GIVEN INFORMATION.
(** As long as the values stay below the cut the loop keeps them all. *)
Lemma FinddEdxLength_loop_all_below (cut : float) (dEdx_vec : list double) :
  forall n dEdx_iter dEdx_val,
    dEdx_iter + n <= length dEdx_vec ->
    (forall i, dEdx_iter <= i < dEdx_iter + n ->
               below_cut cut (dEdx_at dEdx_vec i) = true) ->
    FinddEdxLength_loop cut false dEdx_vec n dEdx_iter dEdx_val
      = dEdx_val ++ firstn n (skipn dEdx_iter dEdx_vec).
Proof.
  induction n as [|n IH]; intros it acc Hlen Hbelow; simpl.
  - now rewrite app_nil_r.
  - rewrite (Hbelow it) by lia.
    rewrite IH; [|lia|intros i Hi; apply Hbelow; lia].
    rewrite (skipn_dEdx_at dEdx_vec it) by lia.
    simpl. now rewrite <- app_assoc.
Qed.

(** Every sequence of four or more values that all lie below a cut of at
    most 10 comes back one entry longer: its first three values, then the
    sequence again from its third value on. *)
Lemma FinddEdxLength_all_below (cut : float) (dEdx_vec : list double) :
  fgt cut (F_of_Z 10) = false ->
  4 <= length dEdx_vec ->
  (forall i, i < length dEdx_vec -> below_cut cut (dEdx_at dEdx_vec i) = true) ->
  FinddEdxLength cut dEdx_vec [] = firstn 3 dEdx_vec ++ skipn 2 dEdx_vec.
Proof.
  intros Hcut Hlen Hbelow.
  unfold FinddEdxLength. rewrite Hcut.
  destruct (Nat.ltb_spec (length dEdx_vec) 4) as [?|_]; [lia|].
  assert (Habove : forall i, i < length dEdx_vec ->
                             above_cut cut (dEdx_at dEdx_vec i) = false).
  { intros i Hi. unfold above_cut. rewrite fgt_flt.
    apply flt_asym. apply (Hbelow i Hi). }
  rewrite !Habove by lia. simpl (1 <? _).
  rewrite FinddEdxLength_loop_all_below; [|lia|intros i Hi; apply Hbelow; lia].
  rewrite firstn_all2 by (rewrite length_skipn; lia).
  f_equal.
  destruct dEdx_vec as [|a [|b [|c v]]]; simpl in Hlen; try lia.
  reflexivity.
Qed.

(** ** The dE/dx value of a plane *)

(** What the aggregation loop appends for one plane. *)
Lemma dEdx_values_per_plane (fUseMedian : bool) (median : list double -> double)
  (dEdx_vec_cut : PlaneProfile) :
  forall dEdx_val dEdx_valErr,
    fst (dEdx_values fUseMedian median dEdx_vec_cut dEdx_val dEdx_valErr)
    = dEdx_val ++
      map (fun dEdx_plane =>
             match snd dEdx_plane with
             | [] => D_of_Z (-999)
             | _ => if fUseMedian then median (snd dEdx_plane)
                    else dEdx_mean_value (snd dEdx_plane)
             end) dEdx_vec_cut.
Proof.
  induction dEdx_vec_cut as [|[plane v] rest IH]; intros val err; simpl.
  - now rewrite app_nil_r.
  - destruct v as [|d v]; [|destruct fUseMedian];
      rewrite IH, <- app_assoc; reflexivity.
Qed.

(** The sum of the mean leaves the unphysical values out. *)
Lemma dEdx_mean_sum_filter (dEdx_plane : list double) :
  forall acc,
    fold_left (fun dEdx_mean dEdx =>
                 if fgt dEdx (D_of_Z 10) || flt dEdx (D_of_Z 0) then dEdx_mean
                 else Dadd dEdx_mean dEdx) dEdx_plane acc
    = fold_left Dadd (filter physical dEdx_plane) acc.
Proof.
  induction dEdx_plane as [|d v IH]; intros acc; cbn [fold_left filter];
    [reflexivity|].
  unfold physical at 1.
  destruct (fgt d (D_of_Z 10) || flt d (D_of_Z 0)); cbn [negb fold_left];
    apply IH.
Qed.

(** What the mean mode reports: the sum of the physical values over the
    number of all values of the plane. *)
Lemma dEdx_mean_value_sum_over_all (dEdx_plane : list double) :
  dEdx_mean_value dEdx_plane
  = Ddiv (fold_left Dadd (filter physical dEdx_plane) (D_of_Z 0))
         (float_to_double (F_of_nat (length dEdx_plane))).
Proof. unfold dEdx_mean_value. now rewrite dEdx_mean_sum_filter. Qed.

PROBLEM TO SOLVE.
Copy each line of the entries in which the string "fUseMedian" is found.

SOLVED EXERCISE.
Lemma dEdx_values_per_plane (fUseMedian : bool) (median : list double -> double)
    fst (dEdx_values fUseMedian median dEdx_vec_cut dEdx_val dEdx_valErr)
             | _ => if fUseMedian then median (snd dEdx_plane)
  - destruct v as [|d v]; [|destruct fUseMedian];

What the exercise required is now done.